* **PROBLEM TO SOLVE**: Could you return only the lines that run from the line with "None => true" through the final line of the data, exactly as they stand?

* **EXERCISE DATA**:
(** The reports that the manifests name exist and are not newer than them. *)
Fixpoint check_referenced_reports (inventory : RecoveryInventoryState) (ms : list ManifestRecord)
  : result ManifestStoreError () :=
  match ms with
  | [] => Ok tt
  | m :: ms =>
    match mf_recovery m with
    | None => check_referenced_reports inventory ms
    | Some reference =>
      let! report := referenced_recovery inventory reference in
      if decide (rp_committing_manifest_generation report > mf_generation m) then Err MseInvalidManifest
      else check_referenced_reports inventory ms
    end
  end.
Definition validate_recovery_manifest_progression (manifests : manifest_slots) (inventory : RecoveryInventoryState)
  : result ManifestStoreError () :=
  let! _ := check_referenced_reports inventory (slot_list manifests) in
  match older_newer manifests with
  | None => Ok tt
  | Some (older, newer) =>
    if decide (mf_recovery older = mf_recovery newer) then Ok tt
    else
      let! newer_reference := ok_or (mf_recovery newer) MseInvalidManifest in
      let! newer_report := referenced_recovery inventory newer_reference in
      let! expected_generation :=
        match mf_recovery older with
        | Some reference =>
          let! report := referenced_recovery inventory reference in
          Ok (checked_add u64_max (rp_report_generation report) 1)
        | None => Ok (Some 1)
        end in
      if decide (expected_generation ≠ Some (rp_report_generation newer_report) ∨
                 ¬ manifest_authority_equal_for_recovery older newer ∨
                 ¬ report_matches_source newer_report older (mf_generation newer))
      then Err MseInvalidManifest
      else Ok tt
  end.

Fixpoint referenced_generations (inventory : RecoveryInventoryState) (references : list RecoveryReference)
  : result ManifestStoreError (list Z) :=
  match references with
  | [] => Ok []
  | reference :: references =>
    let! report := referenced_recovery inventory reference in
    let! gs := referenced_generations inventory references in
    Ok (rp_report_generation report :: gs)
  end.
Definition referenced_recoveries (manifests : manifest_slots) : list RecoveryReference :=
  omap mf_recovery (slot_list manifests).
Definition validate_no_pending_recovery (manifests : manifest_slots) (inventory : RecoveryInventoryState)
  : result ManifestStoreError () :=
  if decide (is_Some (rv_staging inventory)) then Err MseInvalidGeneration
  else
    let referenced := referenced_recoveries manifests in
    let! gs := referenced_generations inventory referenced in
    let latest := max_generation gs in
    let pending (artifact : RecoveryArtifact) :=
      bool_decide (ra_reference artifact ∉ referenced) &&
      match latest with
      | None => true
      | Some generation => bool_decide (rp_report_generation (ra_report artifact) >= generation)
      end in
    if existsb pending (omap id (rv_slots inventory)) then Err MseInvalidGeneration else Ok tt.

* **EXERCISE RESPONSE**:
      | None => true
      | Some generation => bool_decide (rp_report_generation (ra_report artifact) >= generation)
      end in
    if existsb pending (omap id (rv_slots inventory)) then Err MseInvalidGeneration else Ok tt.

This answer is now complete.